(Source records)
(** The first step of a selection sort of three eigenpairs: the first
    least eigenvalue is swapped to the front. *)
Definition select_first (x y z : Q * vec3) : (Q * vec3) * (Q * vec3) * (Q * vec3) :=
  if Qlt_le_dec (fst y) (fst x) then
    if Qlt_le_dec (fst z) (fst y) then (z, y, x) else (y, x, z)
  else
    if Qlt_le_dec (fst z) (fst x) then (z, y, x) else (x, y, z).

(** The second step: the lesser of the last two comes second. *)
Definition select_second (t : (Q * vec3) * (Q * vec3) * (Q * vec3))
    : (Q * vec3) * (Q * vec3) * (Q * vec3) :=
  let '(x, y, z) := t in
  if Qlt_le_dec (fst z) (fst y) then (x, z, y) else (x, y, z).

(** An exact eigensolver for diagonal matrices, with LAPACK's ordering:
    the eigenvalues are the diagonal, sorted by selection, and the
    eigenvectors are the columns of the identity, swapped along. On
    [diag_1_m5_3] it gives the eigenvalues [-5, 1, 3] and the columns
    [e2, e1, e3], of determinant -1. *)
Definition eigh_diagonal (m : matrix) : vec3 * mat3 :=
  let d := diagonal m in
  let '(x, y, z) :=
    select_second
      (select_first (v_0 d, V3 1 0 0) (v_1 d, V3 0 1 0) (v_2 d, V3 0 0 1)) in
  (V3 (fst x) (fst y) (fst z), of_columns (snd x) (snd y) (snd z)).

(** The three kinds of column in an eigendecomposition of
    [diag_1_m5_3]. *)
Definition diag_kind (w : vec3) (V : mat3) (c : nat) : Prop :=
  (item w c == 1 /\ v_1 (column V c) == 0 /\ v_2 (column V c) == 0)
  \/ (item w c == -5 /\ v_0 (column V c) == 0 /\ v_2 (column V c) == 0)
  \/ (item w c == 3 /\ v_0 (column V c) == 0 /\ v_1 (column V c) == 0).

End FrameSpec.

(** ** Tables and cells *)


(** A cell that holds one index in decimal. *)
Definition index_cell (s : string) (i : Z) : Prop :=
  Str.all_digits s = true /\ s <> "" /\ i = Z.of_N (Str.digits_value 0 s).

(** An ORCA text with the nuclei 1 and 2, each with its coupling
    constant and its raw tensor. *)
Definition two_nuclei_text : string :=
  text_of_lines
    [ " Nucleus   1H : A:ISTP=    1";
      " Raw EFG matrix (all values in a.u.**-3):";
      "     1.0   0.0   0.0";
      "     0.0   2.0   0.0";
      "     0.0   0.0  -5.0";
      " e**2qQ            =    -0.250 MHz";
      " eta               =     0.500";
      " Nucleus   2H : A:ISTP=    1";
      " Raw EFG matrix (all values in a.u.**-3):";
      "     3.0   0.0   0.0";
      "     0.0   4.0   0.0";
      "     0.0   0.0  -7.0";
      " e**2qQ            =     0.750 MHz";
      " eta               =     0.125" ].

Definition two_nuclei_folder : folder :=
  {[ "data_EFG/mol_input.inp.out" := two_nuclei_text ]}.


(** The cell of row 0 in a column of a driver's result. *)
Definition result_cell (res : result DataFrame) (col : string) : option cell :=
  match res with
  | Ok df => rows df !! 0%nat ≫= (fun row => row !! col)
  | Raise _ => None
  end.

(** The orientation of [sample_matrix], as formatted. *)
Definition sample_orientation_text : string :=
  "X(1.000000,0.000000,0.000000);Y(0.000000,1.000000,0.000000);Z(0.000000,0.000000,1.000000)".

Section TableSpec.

--

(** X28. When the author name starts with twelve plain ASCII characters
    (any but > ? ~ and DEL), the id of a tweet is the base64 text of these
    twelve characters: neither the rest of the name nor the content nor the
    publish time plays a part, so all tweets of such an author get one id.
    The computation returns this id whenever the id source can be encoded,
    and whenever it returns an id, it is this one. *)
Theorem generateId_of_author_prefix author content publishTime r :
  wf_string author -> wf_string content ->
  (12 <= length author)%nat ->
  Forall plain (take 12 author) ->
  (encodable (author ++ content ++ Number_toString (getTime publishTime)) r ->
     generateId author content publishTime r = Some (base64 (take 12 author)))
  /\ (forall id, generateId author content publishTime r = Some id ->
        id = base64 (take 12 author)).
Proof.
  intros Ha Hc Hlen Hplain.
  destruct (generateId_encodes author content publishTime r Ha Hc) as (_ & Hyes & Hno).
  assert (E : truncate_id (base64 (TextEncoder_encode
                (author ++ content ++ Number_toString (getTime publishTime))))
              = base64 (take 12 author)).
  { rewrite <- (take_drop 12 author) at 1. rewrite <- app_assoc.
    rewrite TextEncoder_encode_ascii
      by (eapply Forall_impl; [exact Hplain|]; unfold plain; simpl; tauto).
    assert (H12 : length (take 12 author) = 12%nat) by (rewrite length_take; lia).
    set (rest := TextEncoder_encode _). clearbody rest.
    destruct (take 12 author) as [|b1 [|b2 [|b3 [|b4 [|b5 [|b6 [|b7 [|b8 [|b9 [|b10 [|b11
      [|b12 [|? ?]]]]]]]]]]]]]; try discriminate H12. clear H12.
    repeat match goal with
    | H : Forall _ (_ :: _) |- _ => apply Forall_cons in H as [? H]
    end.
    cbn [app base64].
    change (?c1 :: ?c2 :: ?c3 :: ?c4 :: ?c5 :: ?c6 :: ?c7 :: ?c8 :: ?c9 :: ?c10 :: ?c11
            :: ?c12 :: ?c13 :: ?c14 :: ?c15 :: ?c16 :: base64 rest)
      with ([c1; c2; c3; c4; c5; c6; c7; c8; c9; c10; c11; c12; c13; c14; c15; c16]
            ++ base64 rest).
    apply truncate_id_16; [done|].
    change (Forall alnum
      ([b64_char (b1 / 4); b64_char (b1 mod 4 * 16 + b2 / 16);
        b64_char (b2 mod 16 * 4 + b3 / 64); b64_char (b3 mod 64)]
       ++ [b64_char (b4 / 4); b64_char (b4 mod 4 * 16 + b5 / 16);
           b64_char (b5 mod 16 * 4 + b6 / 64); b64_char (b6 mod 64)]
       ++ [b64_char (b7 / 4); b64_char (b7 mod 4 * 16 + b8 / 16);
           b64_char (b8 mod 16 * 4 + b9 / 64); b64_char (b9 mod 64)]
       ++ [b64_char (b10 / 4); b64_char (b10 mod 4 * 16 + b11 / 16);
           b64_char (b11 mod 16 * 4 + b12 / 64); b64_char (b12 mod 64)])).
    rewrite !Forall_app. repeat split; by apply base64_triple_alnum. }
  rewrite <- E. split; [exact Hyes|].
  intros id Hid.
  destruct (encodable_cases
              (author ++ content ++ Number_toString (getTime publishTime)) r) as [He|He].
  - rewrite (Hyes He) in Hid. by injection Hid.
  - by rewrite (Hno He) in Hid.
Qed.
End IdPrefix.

* * *

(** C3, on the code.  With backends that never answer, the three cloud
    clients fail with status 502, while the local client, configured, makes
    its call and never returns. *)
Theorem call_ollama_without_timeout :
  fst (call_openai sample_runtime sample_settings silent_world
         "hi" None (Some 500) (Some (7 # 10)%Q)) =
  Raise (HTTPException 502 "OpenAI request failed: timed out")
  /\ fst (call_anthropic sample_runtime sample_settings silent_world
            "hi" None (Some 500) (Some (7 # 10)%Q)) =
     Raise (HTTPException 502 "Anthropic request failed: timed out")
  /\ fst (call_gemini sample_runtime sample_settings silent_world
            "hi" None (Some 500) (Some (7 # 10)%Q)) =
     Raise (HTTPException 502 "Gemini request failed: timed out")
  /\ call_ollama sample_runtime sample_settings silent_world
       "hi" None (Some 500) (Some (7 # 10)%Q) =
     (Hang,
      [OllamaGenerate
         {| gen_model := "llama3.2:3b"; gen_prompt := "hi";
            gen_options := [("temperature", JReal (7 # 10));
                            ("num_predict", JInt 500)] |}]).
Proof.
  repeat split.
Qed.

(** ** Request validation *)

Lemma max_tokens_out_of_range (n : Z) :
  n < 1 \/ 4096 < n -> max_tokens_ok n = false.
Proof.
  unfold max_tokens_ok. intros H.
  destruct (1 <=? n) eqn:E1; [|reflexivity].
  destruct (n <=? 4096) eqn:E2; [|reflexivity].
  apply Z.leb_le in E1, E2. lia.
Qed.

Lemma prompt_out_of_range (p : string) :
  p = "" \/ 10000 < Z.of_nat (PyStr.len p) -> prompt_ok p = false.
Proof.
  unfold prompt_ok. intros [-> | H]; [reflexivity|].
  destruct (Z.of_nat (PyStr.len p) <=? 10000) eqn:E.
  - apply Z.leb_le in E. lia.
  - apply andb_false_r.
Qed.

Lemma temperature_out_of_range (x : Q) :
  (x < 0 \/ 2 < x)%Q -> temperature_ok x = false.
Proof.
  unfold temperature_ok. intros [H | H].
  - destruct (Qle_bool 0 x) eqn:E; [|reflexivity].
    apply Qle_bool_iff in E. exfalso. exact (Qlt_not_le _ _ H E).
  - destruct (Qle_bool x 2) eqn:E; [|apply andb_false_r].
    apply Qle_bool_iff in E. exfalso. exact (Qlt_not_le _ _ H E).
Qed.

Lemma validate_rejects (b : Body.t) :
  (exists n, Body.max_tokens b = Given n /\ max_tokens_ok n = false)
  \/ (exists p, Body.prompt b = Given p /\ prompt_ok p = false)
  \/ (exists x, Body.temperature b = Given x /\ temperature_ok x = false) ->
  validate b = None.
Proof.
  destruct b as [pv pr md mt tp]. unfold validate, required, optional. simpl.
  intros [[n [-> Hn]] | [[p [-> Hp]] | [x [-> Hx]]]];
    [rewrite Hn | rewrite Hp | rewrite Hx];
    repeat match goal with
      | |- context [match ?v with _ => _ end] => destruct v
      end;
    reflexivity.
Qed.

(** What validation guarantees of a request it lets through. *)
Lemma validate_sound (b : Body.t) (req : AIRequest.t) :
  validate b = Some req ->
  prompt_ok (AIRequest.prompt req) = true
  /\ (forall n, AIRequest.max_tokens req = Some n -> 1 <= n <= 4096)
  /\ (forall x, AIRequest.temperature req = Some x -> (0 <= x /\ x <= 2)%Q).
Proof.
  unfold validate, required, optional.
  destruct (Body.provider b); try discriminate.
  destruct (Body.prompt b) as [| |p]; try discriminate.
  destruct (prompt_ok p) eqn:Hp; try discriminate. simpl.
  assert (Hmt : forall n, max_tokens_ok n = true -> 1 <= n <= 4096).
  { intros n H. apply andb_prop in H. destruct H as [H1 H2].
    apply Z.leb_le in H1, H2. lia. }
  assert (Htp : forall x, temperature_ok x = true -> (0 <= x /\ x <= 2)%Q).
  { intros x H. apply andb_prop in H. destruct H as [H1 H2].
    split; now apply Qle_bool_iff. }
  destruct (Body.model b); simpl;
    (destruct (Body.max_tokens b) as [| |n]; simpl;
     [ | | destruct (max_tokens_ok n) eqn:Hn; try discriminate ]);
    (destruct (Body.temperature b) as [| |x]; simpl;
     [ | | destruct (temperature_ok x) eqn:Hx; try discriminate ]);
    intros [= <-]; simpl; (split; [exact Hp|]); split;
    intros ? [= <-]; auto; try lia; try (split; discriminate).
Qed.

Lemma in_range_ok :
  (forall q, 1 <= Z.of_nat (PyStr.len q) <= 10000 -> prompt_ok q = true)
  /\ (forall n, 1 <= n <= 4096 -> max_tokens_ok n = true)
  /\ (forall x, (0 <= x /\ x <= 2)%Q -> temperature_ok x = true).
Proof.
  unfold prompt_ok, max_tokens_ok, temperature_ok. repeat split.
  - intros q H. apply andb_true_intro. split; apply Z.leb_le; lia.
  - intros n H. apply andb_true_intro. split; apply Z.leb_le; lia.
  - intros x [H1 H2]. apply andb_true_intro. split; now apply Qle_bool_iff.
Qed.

**Goal of the exercise**
Write down again, exactly as given, only the lines above that fall from the line with "JReal (7 # 10));" to the line with "(x < 0 \/ 2 < x)%Q", inclusive.

**Task response**
            gen_options := [("temperature", JReal (7 # 10));
                            ("num_predict", JInt 500)] |}]).
Proof.
  repeat split.
Qed.

(** ** Request validation *)

Lemma max_tokens_out_of_range (n : Z) :
  n < 1 \/ 4096 < n -> max_tokens_ok n = false.
Proof.
  unfold max_tokens_ok. intros H.
  destruct (1 <=? n) eqn:E1; [|reflexivity].
  destruct (n <=? 4096) eqn:E2; [|reflexivity].
  apply Z.leb_le in E1, E2. lia.
Qed.

Lemma prompt_out_of_range (p : string) :
  p = "" \/ 10000 < Z.of_nat (PyStr.len p) -> prompt_ok p = false.
Proof.
  unfold prompt_ok. intros [-> | H]; [reflexivity|].
  destruct (Z.of_nat (PyStr.len p) <=? 10000) eqn:E.
  - apply Z.leb_le in E. lia.
  - apply andb_false_r.
Qed.

Lemma temperature_out_of_range (x : Q) :
  (x < 0 \/ 2 < x)%Q -> temperature_ok x = false.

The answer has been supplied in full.